◆ What to produce ◆
Find every line in the entries that holds the string "Local" and report it.

◆ Records for this task ◆
(* ===== verification/Provider.v ===== *)
(** * Model providers

    [src/src/provider/*.rs]: the command line for a provider's program, running it
    with a time limit, what it answered, and the files a prompt is handed over in.
    The program is a [process]: what the operating system and the program do when it
    is started; [serde_json::from_str] is a parameter. *)
From S2P Require Import Prelude RustStr RustPath Io Json Prompts PromptRender.

Local Open Scope string_scope.
Local Open Scope list_scope.

(** ** Types *)
Inductive ProviderKind := ProviderAnthropic | ProviderOpenAi.
#[export] Instance ProviderKind_eq_dec : EqDecision ProviderKind.
Proof. solve_decision. Defined.
Definition ProviderKind_display (k : ProviderKind) : string :=
  match k with ProviderAnthropic => "anthropic" | ProviderOpenAi => "openai" end.

Record PromptArtifacts := { pa_prompt_file : string; pa_context_files : list string }.
Record ProviderRequest := {
  pq_agent_id : string;
  pq_provider : ProviderKind;
  pq_model : string;
  pq_cwd : string;
  pq_message : string;
  pq_prompt_artifacts : PromptArtifacts;
  pq_timeout_ms : Z;
  pq_reset_requested : bool;
  pq_fresh_on_failure : bool;
  pq_env_overrides : list (string * string);
}.
Record InvocationSpec := { is_binary : string; is_args : list string; is_resolved_model : string }.
Record InvocationLog := {
  il_agent_id : string;
  il_provider : ProviderKind;
  il_model : string;
  il_command_form : string;
  il_working_directory : string;
  il_prompt_file : string;
  il_context_files : list string;
  il_exit_code : option Z;
  il_timed_out : bool;
}.
Record ProviderResult := { pv_message : string; pv_log : InvocationLog }.
Record RunnerBinaries := { rb_anthropic : string; rb_openai : string }.
Definition RunnerBinaries_default : RunnerBinaries :=
  {| rb_anthropic := "claude"; rb_openai := "codex" |}.

Inductive ProviderError :=
  | UnknownProvider (value : string)
  | UnsupportedAnthropicModel (model : string)
  | MissingBinary (provider : ProviderKind) (binary : string) (log : InvocationLog)
  | NonZeroExit (provider : ProviderKind) (exit_code : Z) (stderr : string) (log : InvocationLog)
  | ProviderTimeout (provider : ProviderKind) (timeout_ms : Z) (log : InvocationLog)
  | ParseFailure (provider : ProviderKind) (reason : string) (log : option InvocationLog)
  | ProviderIo (path : string) (source : io_error).
Definition ProviderError_display (e : ProviderError) : string :=
  String.concat "" match e with
  | UnknownProvider value => ["unknown provider `"; value; "`"]
  | UnsupportedAnthropicModel model => ["unsupported anthropic model `"; model; "`"]
  | MissingBinary provider binary _ =>
      ["provider binary missing for "; ProviderKind_display provider; ": "; binary]
  | NonZeroExit provider exit_code stderr _ =>
      ["provider process failed for "; ProviderKind_display provider; " with exit code ";
       fmt_int exit_code; ": "; stderr]
  | ProviderTimeout provider timeout_ms _ =>
      ["provider process timed out for "; ProviderKind_display provider; " after ";
       fmt_int timeout_ms; "ms"]
  | ParseFailure provider reason _ =>
      ["provider output parse failure for "; ProviderKind_display provider; ": "; reason]
  | ProviderIo path source => ["io error at "; path; ": "; ioe_display source]
  end.
(** [TryFrom<&str>] *)
Definition ProviderKind_try_from (value : string) : result ProviderError ProviderKind :=
  let lowered := to_ascii_lowercase (trim value) in
  if String.eqb lowered "anthropic" then Ok ProviderAnthropic
  else if String.eqb lowered "openai" then Ok ProviderOpenAi
  else Err (UnknownProvider lowered).
Definition provider_error_log (error : ProviderError) : option InvocationLog :=
  match error with
  | MissingBinary _ _ log | NonZeroExit _ _ _ log | ProviderTimeout _ _ log => Some log
  | ParseFailure _ _ log => log
  | UnknownProvider _ | UnsupportedAnthropicModel _ | ProviderIo _ _ => None
  end.

(** ** The command line *)
Definition resolve_anthropic_model (model : string) : result ProviderError string :=
  let other := trim model in
  if String.eqb other "sonnet" then Ok "claude-sonnet-4-5"
  else if String.eqb other "opus" then Ok "claude-opus-4-6"
  else if String.eqb other "haiku" then Ok "claude-haiku-4-5"
  else if existsb (String.eqb other) ["claude-sonnet-4-5"; "claude-opus-4-6"; "claude-haiku-4-5"]
  then Ok other
  else Err (UnsupportedAnthropicModel other).

Definition build_invocation (request : ProviderRequest) (binaries : RunnerBinaries) :
    result ProviderError InvocationSpec :=
  let continued := negb (pq_reset_requested request) && negb (pq_fresh_on_failure request) in
  match pq_provider request with
  | ProviderAnthropic =>
      model ← resolve_anthropic_model (pq_model request);
      Ok {| is_binary := rb_anthropic binaries;
            is_args := ["--dangerously-skip-permissions"; "--model"; model]
              ++ (if continued then ["-c"] else []) ++ ["-p"; pq_message request];
            is_resolved_model := model |}
  | ProviderOpenAi =>
      Ok {| is_binary := rb_openai binaries;
            is_args := ["exec"] ++ (if continued then ["resume"; "--last"] else [])
              ++ ["--model"; pq_model request; "--skip-git-repo-check"; "--full-auto"; "--json";
                  pq_message request];
            is_resolved_model := pq_model request |}
  end.

(** ** The answer *)
Definition parse_anthropic_output (stdout : string) : result ProviderError string :=
  let trimmed := trim stdout in
  if is_empty trimmed then Err (ParseFailure ProviderAnthropic "stdout was empty" None)
  else Ok trimmed.

(** [Value::get] of a key, and [.and_then(Value::as_str)] with a text that is not
    blank. *)
Definition json_get (key : string) (value : Value) : option Value :=
  object ← as_object value; map_get key object.
Definition trimmed_text (value : Value) : option string :=
  text ← as_str value;
  let trimmed := trim text in if is_empty trimmed then None else Some trimmed.
Definition extract_agent_message (item : Value) : option string :=
  match json_get "text" item ≫= trimmed_text with
  | Some text => Some text
  | None =>
  match json_get "message" item ≫= trimmed_text with
  | Some message => Some message
  | None =>
      content ← json_get "content" item;
      match trimmed_text content, content with
      | Some text, _ => Some text
      | None, VArray entries =>
          let lines := omap (λ entry, json_get "text" entry ≫= trimmed_text) entries in
          if is_nil lines then None else Some (join newline lines)
      | None, _ => None
      end
  end
  end.

Section json.
Context (from_str : string → result string Value).

Definition is_agent_message (value : Value) : option Value :=
  if bool_decide (json_get "type" value ≫= as_str = Some "item.completed") then
    item ← json_get "item" value;
    if bool_decide (json_get "type" item ≫= as_str = Some "agent_message") then Some item else None
  else None.
Definition read_event (last_message : option string) (line : string) :
    result ProviderError (option string) :=
  let line := trim line in
  if is_empty line then Ok last_message else
  value ← map_err (λ err, ParseFailure ProviderOpenAi ("invalid jsonl event: " +:+ err) None)
            (from_str line);
  Ok match is_agent_message value ≫= extract_agent_message with
     | Some message => Some message
     | None => last_message
     end.
Definition parse_openai_jsonl (stdout : string) : result ProviderError string :=
  last_message ← for_fold read_event (str_lines stdout) None;
  ok_or (ParseFailure ProviderOpenAi "missing terminal agent_message item.completed event" None)
    last_message.

(** ** Running the program *)
Definition EXECUTABLE_BUSY_MAX_ATTEMPTS : nat := 50.
(** What happens when a program is started: the answers to the tries to start it;
    at the [n]th look whether it has ended, and the nanoseconds since the start
    then; its exit code ([None]: killed by a signal) once it is killed; and what it
    wrote to its two pipes until they were closed, [None] when some process keeps
    one of them open for ever. *)
Record process := {
  pc_spawn : nat → result io_error ();
  pc_try_wait : nat → result io_error (option (option Z));
  pc_elapsed : nat → Z;
  pc_wait : result io_error (option Z);
  pc_output : option (string * string);
}.

Fixpoint spawn_loop (tries : nat) (busy_attempts : nat) (p : process) : result io_error () :=
  match pc_spawn p busy_attempts with
  | Ok _ => Ok ()
  | Err err =>
      if decide (ioe_kind err = ExecutableFileBusy) then
        if (EXECUTABLE_BUSY_MAX_ATTEMPTS <=? busy_attempts + 1)%nat then Err err
        else match tries with
             | O => Err err
             | S tries => spawn_loop tries (busy_attempts + 1) p
             end
      else Err err
  end.
(** The wait for its end; it looks every ten milliseconds, so that the time limit is
    passed after as many looks ([wait_fuel]). *)
Inductive waited := Exited (code : option Z) | TimedOut | WaitFailed (err : io_error) | StillWaiting.
Fixpoint wait_loop (fuel n : nat) (timeout_ms : Z) (p : process) : waited :=
  match fuel with
  | O => StillWaiting
  | S fuel =>
      match pc_try_wait p n with
      | Ok (Some code) => Exited code
      | Ok None =>
          if bool_decide (timeout_ms * 1000000 < pc_elapsed p n)%Z then TimedOut
          else wait_loop fuel (S n) timeout_ms p
      | Err err => WaitFailed err
      end
  end.
Definition wait_fuel (timeout_ms : Z) : nat := Z.to_nat (timeout_ms / 10 + 2).

Definition format_failure_detail (stdout stderr : string) : string :=
  let stdout := trim stdout in
  let stderr := trim stderr in
  match is_empty stdout, is_empty stderr with
  | true, true => ""
  | true, false => stderr
  | false, true => stdout
  | false, false => String.concat "" ["stderr:"; newline; stderr; newline; newline; "stdout:";
                                      newline; stdout]
  end.
Definition with_exit (exit_code : option Z) (timed_out : bool) (log : InvocationLog) : InvocationLog :=
  {| il_agent_id := il_agent_id log; il_provider := il_provider log; il_model := il_model log;
     il_command_form := il_command_form log; il_working_directory := il_working_directory log;
     il_prompt_file := il_prompt_file log; il_context_files := il_context_files log;
     il_exit_code := exit_code; il_timed_out := timed_out |}.
Definition invocation_log (request : ProviderRequest) (spec : InvocationSpec) : InvocationLog := {|
  il_agent_id := pq_agent_id request; il_provider := pq_provider request;
  il_model := is_resolved_model spec;
  il_command_form := String.concat "" [is_binary spec; " "; join " " (is_args spec)];
  il_working_directory := pq_cwd request;
  il_prompt_file := pa_prompt_file (pq_prompt_artifacts request);
  il_context_files := pa_context_files (pq_prompt_artifacts request);
  il_exit_code := None; il_timed_out := false |}.
Definition parse_output (provider : ProviderKind) (stdout : string) : result ProviderError string :=
  match provider with
  | ProviderAnthropic => parse_anthropic_output stdout
  | ProviderOpenAi => parse_openai_jsonl stdout
  end.
(** What the exit of the program and its output mean. *)
Definition conclude_exit (request : ProviderRequest) (base_log : InvocationLog) (code : option Z)
    (stdout stderr : string) : result ProviderError ProviderResult :=
  let log := with_exit code false base_log in
  if negb (bool_decide (code = Some 0%Z)) then
    Err (NonZeroExit (pq_provider request) (from_option id (-1)%Z code)
           (format_failure_detail stdout stderr) log)
  else
    message ← map_err (λ err, match err with
                              | ParseFailure provider reason _ => ParseFailure provider reason (Some log)
                              | other => other
                              end) (parse_output (pq_provider request) stdout);
    Ok {| pv_message := message; pv_log := log |}.

(** [None]: it does not come back. *)
Definition run_provider (run : InvocationSpec → string → process) (request : ProviderRequest)
    (binaries : RunnerBinaries) : option (result ProviderError ProviderResult) :=
  match build_invocation request binaries with
  | Err err => Some (Err err)
  | Ok spec =>
      let base_log := invocation_log request spec in
      let p := run spec (pq_cwd request) in
      match spawn_loop EXECUTABLE_BUSY_MAX_ATTEMPTS 0 p with
      | Err err => Some (Err
          (if decide (ioe_kind err = NotFound)
           then MissingBinary (pq_provider request) (is_binary spec) base_log
           else ProviderIo (pq_cwd request) err))
      | Ok _ =>
          match wait_loop (wait_fuel (pq_timeout_ms request)) 0 (pq_timeout_ms request) p with
          | StillWaiting => None
          | WaitFailed err => Some (Err (ProviderIo (pq_cwd request) err))
          | TimedOut =>
              match pc_wait p with
              | Err err => Some (Err (ProviderIo (pq_cwd request) err))
              | Ok code =>
                  _ ← pc_output p;
                  Some (Err (ProviderTimeout (pq_provider request)
                               (pq_timeout_ms request mod (u64_max + 1))%Z
                               (with_exit code true base_log)))
              end
          | Exited code =>
              '(stdout, stderr) ← pc_output p;
              Some (conclude_exit request base_log code stdout stderr)
          end
      end
  end.

(** A [program] is started with a command line in a directory, with the files there
    are: how it behaves, and the files it leaves if it is started. *)
Section program.
Context (program : InvocationSpec → string → disk → process * disk)
  (runner_binaries : RunnerBinaries).
Definition files_after (request : ProviderRequest) (files : disk) : disk :=
  match build_invocation request runner_binaries with
  | Err _ => files
  | Ok spec =>
      let '(p, files_left) := program spec (pq_cwd request) files in
      match spawn_loop EXECUTABLE_BUSY_MAX_ATTEMPTS 0 p with Ok _ => files_left | Err _ => files end
  end.
Definition answer_of (files : disk) (request : ProviderRequest) :
    option (result ProviderError ProviderResult) :=
  run_provider (λ spec cwd, (program spec cwd files).1) request runner_binaries.
(** A call of [run_provider]. *)
Definition provider_call {E} (request : ProviderRequest) :
    IO disk E (option (result ProviderError ProviderResult)) :=
  files ← get;
  modify (files_after request) ;;
  mret (answer_of files request).
End program.
End json.

(** ** Handing over a prompt *)
Record ResetResolution := { rr_reset_requested : bool; rr_consumed_agent : bool }.
Definition consume_reset_flag (agent_flag : string) : IO disk ProviderError ResetResolution :=
  exists_ ← path_exists (disk_exists agent_flag);
  consumed_agent ←
    (if (exists_ : bool) then
       io_map_err (ProviderIo agent_flag) (sys (disk_remove agent_flag)) ;; mret true
     else mret false);
  mret {| rr_reset_requested := consumed_agent; rr_consumed_agent := consumed_agent |}.
Definition write_file_backed_prompt (workspace prompt context : string) :
    IO disk ProviderError PromptArtifacts :=
  io_map_err (ProviderIo workspace) (sys (create_dir_all workspace)) ;;
  let prompt_file := path_join workspace "prompt.md" in
  let context_file := path_join workspace "context.md" in
  io_map_err (ProviderIo prompt_file) (sys (disk_write prompt_file prompt)) ;;
  io_map_err (ProviderIo context_file) (sys (disk_write context_file context)) ;;
  mret {| pa_prompt_file := prompt_file; pa_context_files := [context_file] |}.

◆ Exercise response ◆
Local Open Scope string_scope.
Local Open Scope list_scope.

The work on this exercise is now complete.